But Dalkowski’s lack of control was as legendary as his blazing arm, and after being released by the Orioles in 1966, he plunged into alcoholism and was a migrant farm worker in California before returning home to Connecticut. He later was the real-life inspiration for the Nuke LaLoosh character played by Tim Robbins in "Bull Durham."
In 1970, Pat Jordan wrote about Dalkowski in “The Wildest Fastball Ever” for Sports Illustrated:
“In nine years of minor league pitching he walked 1,354 batters in 995 innings.
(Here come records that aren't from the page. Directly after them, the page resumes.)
(* ===== verification/SharedLoop.v ===== *)
(** * SharedLoop: connections that share a loop

    The loop of TcpConnection.v has one connection.  Here a loop has any number of them: they join one after the
    other, the kernel reports several at once, their functors wait in one queue, and a descriptor is used again
    when its connection has been destroyed.  Each connection runs the code of TcpConnection.v on the whole loop,
    with its poller and all its channels.  The theorem is that they do not interfere: what happens to a
    connection is what would happen to it alone. *)
From S2P Require Import Prelude Timestamp Buffer ByteQueue Channel EPollPoller EventLoop TcpConnection ConnInvariant ConnSafety ConnLocality.

(** ** Data

    A functor or a callback of a channel is bound to a connection, which is named by the address of its channel. *)

Section channel_map.
Context {A B : Type} (f : A → B).
Definition channel_map (c : Channel A) : Channel B :=
  mkChannel (fd_ c) (events_ c) (revents_ c) (index_ c) (logHup_ c) (tie_ c) (tied_ c) (Channel.eventHandling_ c)
    (addedToLoop_ c) (f <$> readCallback_ c) (f <$> writeCallback_ c) (f <$> Channel.closeCallback_ c) (f <$> errorCallback_ c).
End channel_map.

(** What of a queue is bound to [i]. *)
Definition mine {A} (i : Z) (q : list (Z * A)) : list A := omap (λ e, if decide (e.1 = i) then Some e.2 else None) q.
Arguments mine : simpl never.

Section shared.
Context `{Epoll} {Q : Type} `{!ByteQueue Q}.

(** A connection with its descriptor, its callbacks, its surroundings and its log. *)
Record Member : Type := mkMember {
  fd_of : Z;
  cbs_of : Callbacks;
  member_conn : TcpConnection Q;
  member_env : Outside;
  member_log : Log
}.

Record Shared : Type := mkShared {
  base_ : EventLoop (Z * functor);
  members_ : gmap Z Member
}.

#[export, refine] Instance shared_loop : HasLoop (Z * functor) Shared := {|
  loop_of := base_;
  set_loop l S := mkShared l (members_ S)
|}.
Proof.
  - done.
  - by intros [].
  - done.
Defined.

(** *** The loop as a connection sees it, and as it leaves it *)

Definition unbound (p : EPollPoller (Z * functor)) : EPollPoller functor :=
  mkPoller (channel_map snd <$> heap_ p) (channels_ p) (epollfd_ p) (eventsSize_ p).
Definition bound (p : EPollPoller functor) : EPollPoller (Z * functor) :=
  mkPoller (map_imap (λ a c, Some (channel_map (pair a) c)) (heap_ p)) (channels_ p) (epollfd_ p) (eventsSize_ p).

Definition seen (i : Z) (l : EventLoop (Z * functor)) : EventLoop functor :=
  mkEventLoop (looping_ l) (quit_ l) (EventLoop.eventHandling_ l) (callingPendingFunctors_ l) (iteration_ l) (threadId_ l)
    (pollReturnTime_ l) (unbound (poller_ l)) (activeChannels_ l) (currentActiveChannel_ l)
    (mine i (pendingFunctors_ l)) (wakeups_ l).
(** What the connection has queued goes behind all that was queued. *)
Definition left_by (i : Z) (l : EventLoop (Z * functor)) (l' : EventLoop functor) : EventLoop (Z * functor) :=
  mkEventLoop (looping_ l') (quit_ l') (EventLoop.eventHandling_ l') (callingPendingFunctors_ l') (iteration_ l') (threadId_ l')
    (pollReturnTime_ l') (bound (poller_ l')) (activeChannels_ l') (currentActiveChannel_ l')
    (pendingFunctors_ l ++ (pair i <$> drop (length (mine i (pendingFunctors_ l))) (pendingFunctors_ l'))) (wakeups_ l').

Definition view (i : Z) (x : Member) (S : Shared) : World Q :=
  mkWorld (seen i (base_ S)) (member_conn x) (member_env x) (member_log x).

(** A call on connection [i]. *)
Definition on_connection {A} (i : Z) (m : Member → prog (World Q) A) : prog Shared A := λ S,
  match members_ S !! i with
  | None => Fault UndefinedBehaviour
  | Some x =>
      match m x (view i x S) with
      | Ok (a, w) => Ok (a, mkShared (left_by i (base_ S) (loop_ w))
                              (<[i := mkMember (fd_of x) (cbs_of x) (conn_ w) (env_ w) (log_ w)]> (members_ S)))
      | Fault f => Fault f
      end
  end.

(** ** Steps *)

Context (tid other : Z).

Definition exec_of (f : Z * functor) : prog Shared () := on_connection f.1 (λ x, exec f.1 tid (cbs_of x) f.2).
Definition exec_read_of (f : Z * functor) (t : Timestamp) : prog Shared () :=
  on_connection f.1 (λ x, exec_read f.1 tid (cbs_of x) f.2 t).
Definition alive_of (i : Z) (S : Shared) : bool :=
  match members_ S !! i with Some x => negb (freed_ (member_env x)) | None => false end.

(** What [epoll_wait] reports when [r] happened on the socket [fd]. *)
Definition reported_on (S : Shared) (e : Z * Z) : list (Z * Z) :=
  match interest (epollfd_ (poller_ (base_ S))) !! e.1 with
  | Some (c, ev) => let r := Z.land e.2 (Z.lor ev (Z.lor EPOLLERR EPOLLHUP)) in if r =? 0 then [] else [(c, r)]
  | None => []
  end.

(** An iteration of the loop, at the end of which connections to which no pointer is left are destroyed. *)
Definition poll_shared (rs : list (Z * Z)) (t : Timestamp) : prog Shared () :=
  S ← get;
  iteration alive_of exec_of exec_read_of other (mkPollInput [] false (Some (rs ≫= reported_on S)) t) ;;
  S ← get;
  for_each (λ e, on_connection e.1 (λ _, release e.1)) (map_to_list (const tt <$> members_ S)).

(** A new connection: its descriptor, the callbacks set on it, whether another thread will hold it, and what the
    kernel will answer. *)
Record Newcomer : Type := mkNewcomer {
  new_fd : Z;
  new_cbs : Callbacks;
  new_holds : bool;
  new_writes : list write_answer;
  new_reads : list (list Z → readv_answer)
}.

(** The address is new, and the descriptor is not open: no connection has it that still exists. *)
Definition fresh (i fd : Z) (S : Shared) : Prop :=
  members_ S !! i = None ∧ map_Forall (λ _ x, freed_ (member_env x) = true ∨ fd_of x ≠ fd) (members_ S).

#[export] Instance fresh_dec i fd S : Decision (fresh i fd S).
Proof. unfold fresh. apply _. Defined.

Definition joined (i : Z) (o : Newcomer) (S : Shared) : Shared :=
  let p := poller_ (base_ S) in
  mkShared (set_poller (set_heap (<[i := channel_map (pair i) (conn_channel (new_fd o))]> (heap_ p)) p) (base_ S))
    (<[i := mkMember (new_fd o) (new_cbs o) TcpConnection_init
              (mkOutside true 0 (new_holds o) false (new_writes o) (new_reads o)) (mkLog [] [] [] false [] [])]> (members_ S)).

Inductive happening : Type :=
| Joins (i : Z) (o : Newcomer)                  (** a connection is made and established *)
| Does (i : Z) (s : step)                       (** another thread, or the server, does something to one *)
| Polled (rs : list (Z * Z)) (t : Timestamp).   (** an iteration: what happened on which socket *)

Definition is_poll (s : step) : bool := match s with Poll _ _ => true | _ => false end.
He struck out 1,396. In his last year of high school Dalkowski pitched a no-hitter in which he walked 18 batters and fanned the same number.”
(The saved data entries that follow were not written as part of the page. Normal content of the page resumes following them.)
(** Its two forms: bound to the connection, and as the connection alone has it. *)
Lemma joint_channel busy n S ws i w :
  joint busy n S ws → ws !! i = Some w →
  heap_ (poller_ (base_ S)) !! i = channel_map (pair i) <$> heap_ (poller_ (loop_ w)) !! i ∧
  (freed_ (env_ w) = true → heap_ (poller_ (loop_ w)) !! i = None) ∧
  (∀ c, heap_ (poller_ (loop_ w)) !! i = Some c → tie_ c = None ∨ tie_ c = Some i).
Proof.
  intros Hj Hw. destruct (joint_member _ _ _ _ _ _ Hj Hw) as (x & Hx & Ee & _).
  pose proof (alike_channel _ _ _ _ _ (joint_alike _ _ _ _ Hj _ _ _ Hx Hw)) as Hc. unfold same_channel in Hc. cbn in Hc.
  rewrite Ee in Hc. assert (E : channel_map snd <$> heap_ (poller_ (base_ S)) !! i = heap_ (poller_ (loop_ w)) !! i ∧
    (freed_ (env_ w) = true → heap_ (poller_ (loop_ w)) !! i = None) ∧
    (∀ c, heap_ (poller_ (loop_ w)) !! i = Some c → tie_ c = None ∨ tie_ c = Some i)).
  { rewrite lookup_fmap in Hc. destruct (freed_ (env_ w)); [destruct Hc as [-> ->]; by split_and!|].
    destruct Hc as (_ & c & -> & -> & []). split_and!; [done..|]. by intros c' [= <-]. }
  destruct E as (<- & Hn & Htie). split; [|done]. destruct (heap_ (poller_ (base_ S)) !! i) as [c|] eqn:Hc'; [|done]. cbn.
  by destruct (joint_bound _ _ _ _ Hj _ _ Hc') as [_ ->].
Qed.

Lemma in_channel_at {F W} `{HasLoop F W} a (w : W) :
  on_loop (on_poller (channel_at a)) w =
    match heap_ (poller_ (loop_of w)) !! a with Some c => Ok (c, w) | None => Fault UndefinedBehaviour end.
Proof.
  unfold on_loop, on_poller, channel_at. unfold mbind, prog_bind. cbn. destruct (heap_ _ !! a) as [c|]; [|done]. cbn.
  replace (set_poller (poller_ (loop_of w)) (loop_of w)) with (loop_of w) by (by destruct (loop_of w)). by rewrite set_loop_of.
Qed.

Lemma in_modify_channel {F W} `{HasLoop F W} a f (w : W) :
  on_loop (on_poller (modify_channel a f)) w =
    match heap_ (poller_ (loop_of w)) !! a with
    | Some c => Ok (tt, set_loop (set_poller (set_heap (<[a := f c]> (heap_ (poller_ (loop_of w)))) (poller_ (loop_of w))) (loop_of w)) w)
    | None => Fault UndefinedBehaviour
    end.
Proof.
  unfold on_loop, on_poller, modify_channel, channel_at. unfold mbind, prog_bind. cbn. by destruct (heap_ _ !! a) as [c|].
Qed.

(** A change of the channel that does not touch its callbacks is one that the connection makes. *)
Lemma modify_follows busy n S ws i w (F : Channel (Z * functor) → Channel (Z * functor)) (f : Channel functor → Channel functor) :
  joint busy n S ws → ws !! i = Some w → at_work busy i S w →
  (∀ c, F (channel_map (pair i) c) = channel_map (pair i) (f c)) →
  (∀ c, fd_ (f c) = fd_ c ∧ index_ (f c) = index_ c ∧ events_ (f c) = events_ c ∧ addedToLoop_ (f c) = addedToLoop_ c ∧
     (tie_ (f c) = tie_ c ∨ tie_ (f c) = Some i)) →
  follows busy n i (on_loop (on_poller (modify_channel i F))) (on_loop (on_poller (modify_channel i f))) S ws w.
Proof.
  intros Hj Hw Hat HF Hf. destruct (joint_member _ _ _ _ _ _ Hj Hw) as (x & Hx & Ee & _).
  destruct (joint_channel _ _ _ _ _ _ Hj Hw) as (Hc & Hn & _).
  destruct (heap_ (poller_ (loop_ w)) !! i) as [c|] eqn:Hcw; cbn in Hc.
  2:{ unfold follows. rewrite !in_modify_channel. change (loop_of w) with (loop_ w). change (loop_of S) with (base_ S). by rewrite Hc, Hcw. }
  assert (Hfr : freed_ (env_ w) = false) by (destruct (freed_ (env_ w)); [by specialize (Hn eq_refl)|done]).
  assert (Hsame : on_loop (on_poller (modify_channel i F)) S =
    on_connection i (λ _, on_loop (on_poller (modify_channel i f))) S).
  { rewrite in_modify_channel. change (loop_of S) with (base_ S). rewrite Hc. unfold on_connection. rewrite Hx, in_modify_channel.
    cbn [loop_of world_loop view loop_ seen poller_ unbound heap_]. rewrite lookup_fmap, Hc. cbn [fmap option_fmap option_map].
    f_equal. f_equal. destruct S as [l ms]. cbn in *. f_equal; [|by rewrite insert_id; destruct x].
    set (p1 := set_heap (<[i := f _]> _) _). destruct (seen_left i l (set_poller p1 (seen i l)) p1 (wakeups_ l) []) as [_ E].
    { rewrite app_nil_r. by destruct l. }
    cbn [set_loop_ loop_]. etrans; [|symmetry; exact E]. rewrite app_nil_r. destruct l as [l1 l2 l3 l4 l5 l6 l7 p l9 l10 l11 l12]. cbn in *.
    unfold set_poller, set_wakeups, set_pending. cbn. f_equal. destruct p as [h cs e sz]. unfold bound, set_heap. cbn. f_equal.
    apply map_eq. intros a. rewrite map_lookup_imap. destruct (decide (i = a)) as [<-|Hne].
    - rewrite !lookup_insert_eq. cbn. by rewrite HF, (channel_map_id (pair i) snd).
    - rewrite !lookup_insert_ne, lookup_fmap by done. destruct (h !! a) as [d|] eqn:Hd; [|done]. cbn.
      by destruct (joint_bound _ _ _ _ Hj a d) as [_ ->]. }
  unfold follows. rewrite Hsame. eapply on_connection_follows; [done..|].
  assert (Hwk : working i tid (fds i) (view i x S) w) by (eapply joint_working; [done..|by rewrite Ee]).
  pose proof (local_modify_channel i tid (fds i) f Hf _ _ Hwk) as Hl. unfold agree, agreed in *.
  destruct (on_loop _ (view i x S)) as [[a1 v1]|], (on_loop _ w) as [[a2 v2]|]; try done.
  destruct Hl as (? & [] & ? & ?). by split_and!.
Qed.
“Dalkowski struck out more batters and walked more batters per nine-inning game than any professional pitcher in baseball history.”
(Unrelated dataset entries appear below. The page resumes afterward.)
(** The run alone goes on with the next step, as it does not fault later. *)
Lemma alone_next (E : fault → Prop) i o after h rest s w :
  wpf E (alone i o (after ++ h :: rest)) (λ _ _, True) (newcomer_world i o) →
  alone i o after (newcomer_world i o) = Ok (tt, w) → steps_in i (new_fd o) h = [s] →
  wpf E (run_step i tid other (new_fd o) (new_cbs o) s) (λ _ w', alone i o (after ++ [h]) (newcomer_world i o) = Ok (tt, w')) w.
Proof.
  intros Hrun Hw Hs. rewrite (alone_app _ _ _ [h] _ _ Hw). unfold wpf in *. rewrite (alone_app _ _ _ (h :: rest) _ _ Hw) in Hrun.
  unfold steps_for in *. cbn [mbind list_bind] in *. rewrite Hs in *. cbn [app for_each] in *. unfold mbind, prog_bind in *.
  destruct (run_step _ _ _ _ _ s w) as [[[] w']|]; [done|exact Hrun].
Qed.
Lemma alone_same i o after h w :
  alone i o after (newcomer_world i o) = Ok (tt, w) → steps_in i (new_fd o) h = [] →
  alone i o (after ++ [h]) (newcomer_world i o) = Ok (tt, w).
Proof. intros Hw Hs. rewrite (alone_app _ _ _ _ _ _ Hw). unfold steps_for. cbn [mbind list_bind]. by rewrite Hs. Qed.

(** What is assumed: the kernel reports a descriptor once, and no connection faults when it is alone. *)
Definition polled_once (h : happening) : Prop := match h with Polled rs _ => NoDup rs.*1 | _ => True end.
Definition alone_safe (E : fault → Prop) (hs : list happening) : Prop := ∀ before i o after,
  hs = before ++ Joins i o :: after →
  can_watch (new_fd o) ∧ wpf E (alone i o after) (λ _ _, True) (newcomer_world i o).

Lemma accompanied_same past fds calls ws h :
  accompanied past fds calls ws → (∀ i w, ws !! i = Some w → steps_in i (fds i) h = []) → accompanied (past ++ [h]) fds calls ws.
Proof.
  intros Hacc Hs i w Hw. destruct (Hacc i w Hw) as (before & o & after & -> & Ef & Ec & Hrun).
  exists before, o, (after ++ [h]). split_and!; [by rewrite <- app_assoc|done..|]. apply alone_same; [done|]. rewrite <- Ef. by eapply Hs.
Qed.

Context (Hother : other ≠ tid).

(** The connections that join, each with what happens afterwards. *)
Fixpoint joins_of (hs : list happening) : list (Z * Newcomer * list happening) :=
  match hs with
  | [] => []
  | Joins i o :: hs => (i, o, hs) :: joins_of hs
  | _ :: hs => joins_of hs
  end.

(** Where the loop and its connections [ws] are when after [past], with [n] iterations, also [hs] has happened. *)
Definition stands past hs n ws S : Prop := ∃ fds calls n' ws',
  joint tid fds calls false n' S ws' ∧ accompanied (past ++ hs) fds calls ws' ∧ n ≤ n' ≤ n + zlen hs ∧
  (joins_of hs = [] → dom ws' = dom ws).

Lemma stands_same past fds calls n S ws h :
  joint tid fds calls false n S ws → accompanied past fds calls ws → (∀ i w, ws !! i = Some w → steps_in i (fds i) h = []) →
  stands past [h] n ws S.
Proof. intros Hj Hacc Hs. exists fds, calls, n, ws. split_and!; [done|by apply accompanied_same|unfold zlen; cbn; lia..|done]. Qed.

Lemma accompanied_step (E : fault → Prop) past h rest fds calls ws i w s :
  accompanied past fds calls ws → alone_safe E (past ++ h :: rest) → ws !! i = Some w → steps_in i (fds i) h = [s] →
  wpf E (run_step i tid other (fds i) (calls i) s)
    (λ _ w', ∃ before o after, past ++ [h] = before ++ Joins i o :: after ∧ fds i = new_fd o ∧ calls i = new_cbs o ∧
       alone i o after (newcomer_world i o) = Ok (tt, w')) w.
Proof.
  intros Hacc Hsafe Hw Hs. destruct (Hacc i w Hw) as (before & o & after & -> & Ef & Ec & Hrun). rewrite Ef, Ec in *. eapply wp_mono.
  - eapply (alone_next E i o after h rest s w); [|done|done]. apply (Hsafe before i o). by rewrite <- app_assoc.
  - cbv beta. intros [] w' Hw'. exists before, o, (after ++ [h]). by rewrite <- app_assoc.
Qed.

Lemma joins_each (E : fault → Prop) past i o rest fds calls n S ws :
  joint tid fds calls false n S ws → accompanied past fds calls ws → alone_safe E (past ++ Joins i o :: rest) →
  0 ≤ n < 2 ^ 62 → wpf E (happen tid other (Joins i o)) (λ _, stands past [Joins i o] n ws) S.
Proof.
  intros Hj Hacc Hsafe Hn. cbn [happen]. rewrite wp_bind, wp_get, wp_when.
  case_bool_decide as Hfresh; [|by eapply stands_same]. rewrite wp_bind, wp_put.
  destruct (Hsafe past i o rest eq_refl) as [Hwatch Halone].
  pose proof (joint_joined _ _ _ _ _ _ _ Hj ltac:(lia) Hfresh Hwatch) as Hj1.
  pose proof (establish_does tid other (upd i (new_fd o) fds) (upd i (new_cbs o) calls) n i _ _ _ Hj1 (lookup_insert_eq _ _ _)) as Hest.
  rewrite upd_eq in Hest. unfold alone, run in Halone. rewrite wp_bind in Halone. unfold wpf in Halone at 1. unfold wpf.
  destruct (establish i tid other (new_cbs o) (newcomer_world i o)) as [[[] w1]|f] eqn:Hes; [|by rewrite Hest].
  destruct Hest as (S' & -> & Hj2). rewrite insert_insert_eq in Hj2.
  exists (upd i (new_fd o) fds), (upd i (new_cbs o) calls), n, (<[i := w1]> ws). split_and!; [done| |unfold zlen; cbn; lia..|done].
  intros j w [[<- <-]|[Hne Hw]]%lookup_insert_Some.
  - exists past, o, []. rewrite !upd_eq. split_and!; [done..|]. unfold alone, run, mbind, prog_bind. by rewrite Hes.
  - rewrite !upd_ne by done. destruct (Hacc j w Hw) as (before & o' & after & -> & Ef & Ec & Hrun).
    exists before, o', (after ++ [Joins i o]). split_and!; [by rewrite <- app_assoc|done..|]. by apply alone_same.
Qed.

Lemma does_each (E : fault → Prop) past i s rest fds calls n S ws :
  joint tid fds calls false n S ws → accompanied past fds calls ws → alone_safe E (past ++ Does i s :: rest) →
  wpf E (happen tid other (Does i s)) (λ _, stands past [Does i s] n ws) S.
Proof.
  intros Hj Hacc Hsafe. cbn [happen]. rewrite wp_bind, wp_get, wp_when.
  destruct (is_poll s) eqn:Hp; [rewrite andb_false_r; eapply stands_same; [done..|]; intros j w _; cbn; rewrite Hp; by case_decide|].
  rewrite andb_true_r. case_bool_decide as Hmem.
  2:{ eapply stands_same; [done..|]. intros j w Hw. cbn. rewrite decide_False; [done|]. intros ->.
      apply Hmem, (joint_dom _ _ _ _ _ _ _ Hj). by exists w. }
  apply (joint_dom _ _ _ _ _ _ _ Hj) in Hmem as [w Hw].
  pose proof (step_does tid other Hother fds calls n i s Hp _ _ _ Hj Hw) as Hdo.
  assert (Hi : steps_in i (fds i) (Does i s) = [s]) by (cbn; by rewrite decide_True, Hp).
  pose proof (accompanied_step E past _ rest _ _ _ i w s Hacc Hsafe Hw Hi) as Hnext. unfold wpf in *.
  destruct (run_step i tid other (fds i) (calls i) s w) as [[[] w']|f]; [|by rewrite Hdo].
  destruct Hdo as (S' & -> & Hj'). exists fds, calls, n, (<[i := w']> ws). split_and!; [done| |unfold zlen; cbn; lia..|intros _; rewrite dom_insert_lookup_L; [done|by exists w]].
  intros j v [[<- <-]|[Hne Hv]]%lookup_insert_Some; [exact Hnext|].
  apply (accompanied_same past fds calls (delete i ws)).
  - intros k u [_ Hu]%lookup_delete_Some. by apply Hacc.
  - intros k u [Hk _]%lookup_delete_Some. cbn. by rewrite decide_False.
  - by rewrite lookup_delete_ne.
Qed.

(** One more happening. *)
Lemma happen_each (E : fault → Prop) past h rest fds calls n S ws :
  joint tid fds calls false n S ws → accompanied past fds calls ws → alone_safe E (past ++ h :: rest) → polled_once h →
  0 ≤ n < 2 ^ 62 → wpf E (happen tid other h) (λ _, stands past [h] n ws) S.
Proof.
  intros Hj Hacc Hsafe Hpoll Hn. destruct h as [i o|i s|rs t]; [by eapply joins_each|by eapply does_each|]. cbn [happen]. eapply wp_mono.
  - eapply (poll_together tid other fds calls E _ n rs t S ws); [done..|]. intros i w Hw. by eapply accompanied_step.
  - cbv beta. intros _ S' (ws' & Hj' & Hdom & Hall). exists fds, calls, (n + 1), ws'. split_and!; [done|exact Hall|unfold zlen; cbn; lia..|done].
Qed.

Lemma shared_init_joint : joint tid (λ _, 0) (λ _, mkCallbacks None None None None None 0) false 0 (shared_init tid) (∅ : gmap Z (World Q)).
Proof.
  constructor; cbn; try done.
  - unfold unbound, EPollPoller_init. cbn. rewrite fmap_empty. apply (poller_wf_init (∅ : gmap Z (Channel functor))).
    by intros a c ?%lookup_empty_Some.
  - by intros e ?%elem_of_nil.
  - intros i. by split; intros [? ?%lookup_empty_Some].
Qed.

Lemma shared_run_each (E : fault → Prop) past hs fds calls n S ws :
  joint tid fds calls false n S ws → accompanied past fds calls ws → alone_safe E (past ++ hs) → Forall polled_once hs →
  0 ≤ n → n + zlen hs < 2 ^ 62 →
  wpf E (shared_run tid other hs) (λ _, stands past hs n ws) S.
Proof.
  intros Hj Hacc Hsafe Hp. unfold shared_run. induction Hp as [|h hs Hh Hp IH] in past, fds, calls, n, S, ws, Hj, Hacc, Hsafe |- *;
    intros Hn Hlen; cbn [for_each].
  - rewrite wp_ret. exists fds, calls, n, ws. rewrite app_nil_r. split_and!; [done..|unfold zlen; cbn; lia|done].
  - rewrite zlen_cons in Hlen. pose proof (zlen_nonneg hs). rewrite wp_bind. eapply wp_mono; [eapply happen_each; [done..|lia]|].
    cbv beta. intros _ S1 (fds1 & calls1 & n1 & ws1 & Hj1 & Hacc1 & Hn1 & Hd1). change (zlen [h]) with 1 in Hn1.
    assert (E1 : past ++ h :: hs = (past ++ [h]) ++ hs) by by rewrite <- app_assoc. rewrite E1 in *.
    eapply wp_mono; [by apply (IH (past ++ [h]) fds1 calls1 n1 S1 ws1); [..|lia|lia]|]. cbv beta. intros _ S2 (fds2 & calls2 & n2 & ws2 & Hj2 & Hacc2 & Hn2 & Hd2).
    exists fds2, calls2, n2, ws2. rewrite E1, zlen_cons. split_and!; [done..|lia|lia|]. intros Hno.
    rewrite Hd2, Hd1; [done|by destruct h|by destruct h].
Qed.

Lemma elem_of_joins_of before i o after : (i, o, after) ∈ joins_of (before ++ Joins i o :: after).
Proof. induction before as [|h before IH]; cbn; [by left|]. destruct h; [by right|done..]. Qed.

(** Connection [i] of the loop is as it is at the end of its run alone. *)
Record as_alone (S : Shared Q) i (x : Member Q) (o : Newcomer) w : Prop := {
  as_fd : fd_of x = new_fd o;
  as_conn : member_conn x = conn_ w;
  as_env : member_env x = env_ w;
  as_log : member_log x = log_ w;
  as_pending : mine i (pendingFunctors_ (base_ S)) = pendingFunctors_ (loop_ w);
  as_watched : freed_ (member_env x) = false →
    interest (epollfd_ (poller_ (base_ S))) !! fd_of x = interest (epollfd_ (poller_ (loop_ w))) !! fd_of x
}.

(** What a descriptor is watched for goes to the one connection that has it. *)
Definition watched_apart (S : Shared Q) : Prop := ∀ fd i ev,
  interest (epollfd_ (poller_ (base_ S))) !! fd = Some (i, ev) →
  ∃ x, members_ S !! i = Some x ∧ fd_of x = fd ∧ freed_ (member_env x) = false ∧
       ∀ j y, members_ S !! j = Some y → fd_of y = fd → freed_ (member_env y) = false → j = i.

Definition settings (hs : list happening) : Prop :=
  Forall (λ '(i, o, after), setting tid other (new_fd o) (new_cbs o) (new_holds o) (new_reads o) (steps_for i (new_fd o) after))
    (joins_of hs).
Dalkowski also was featured in author Tim Wendel’s 2010 book, “High Heat.”
Here’s a brief excerpt, and Wendel wrote for Huffington Post about another fireballer whose big-league career began as the book came out. Stephen Strasburg of the Washington Nationals almost flamed out due to arm injuries, but in the last baseball we saw last fall, he was named the 2019 World Series MVP;
The first two installments of the Michael Jordan documentary “The Last Dance” aired by ESPN last weekend drew audiences of 15 million or so, and two more episodes are airing this weekend. The Los Angeles Times is dusting off some classics from its archive and this week published Jim Murray’s “All the NBA World Was a Stage for Michael Jordan,” his column from Feb. 4, 1996, in the aftermath of a Bulls-Lakers game:
“Michael Jordan vs. Magic Johnson was supposed to have all the dramatic impact of the Red Baron vs. Eddie Rickenbacker, or any of the other great matchups of history. But the matchup it resembled at the end was the Titanic against the iceberg. It was as one-sided as a heart attack.”
Sports Book News
This batch of spring baseball books reviewed by David Shribman for The Wall Street Journal might be enough to tide over even the most diamond-starved fan, at least for a while;
The Pandemic Baseball Book Club has been created by baseball book authors searching for sales in a time of lockdowns, and also benefits independent local bookstores that are taking a very big hit these days;
Many of those titles have been published by the University of Nebraska Press, which in July will publish “Sports Journalism: A History of Glory, Fame and Technology.” The authors are journalism professors Patrick Washburn (Ohio U.) and Chris Lamb (IUPUI), who’s had two other books, about sportswriters, race and baseball, published by UNP.
Now Hear This
A recent episode of the Reading the Game baseball podcast features Josh Chetwynd, author of “Baseball in Europe,” and is the second part of that extended conversation;
At NPR’s Weekend Edition, an interview with Bonnie Tsui, author of the newly published “Why We Swim,” which covers the nature of competitive stroking and on a broader level what compels humans to seek open waters;
Last year, British journalist Richard Askwith published “Unbreakable,” about Czech countess Lata Brandisková, who defeated crack SS cavalry officers in a 1937 steeplechase after German occupation of her homeland. At Only a Game, the author describes Lata’s story in more detail, and the book is reviewed here at The Wall Street Journal. Askwith—whose previous book is a biography of Emil Zátopek—is hopeful the delayed Tokyo Olympics might reignite the spirit of the Games if and when they’re contested next year.
Passings
Mike Curtis, 77, was a hard-nosed middle linebacker for the Baltimore Colts during a golden age for hard-nosed middle linebackers in the National Football League. Drafted as a fullback out of Duke, Curtis quickly morphed into “Mad Dog,” the Colts’ defensive linchpin during the latter Don Shula years and who wasn’t averse to laying out a drunken fan rambling on the field at the Orange Bowl. It was Curtis’ late interception in the Super Bowl IV that helped set up the Colts’ upset victory over the Cowboys.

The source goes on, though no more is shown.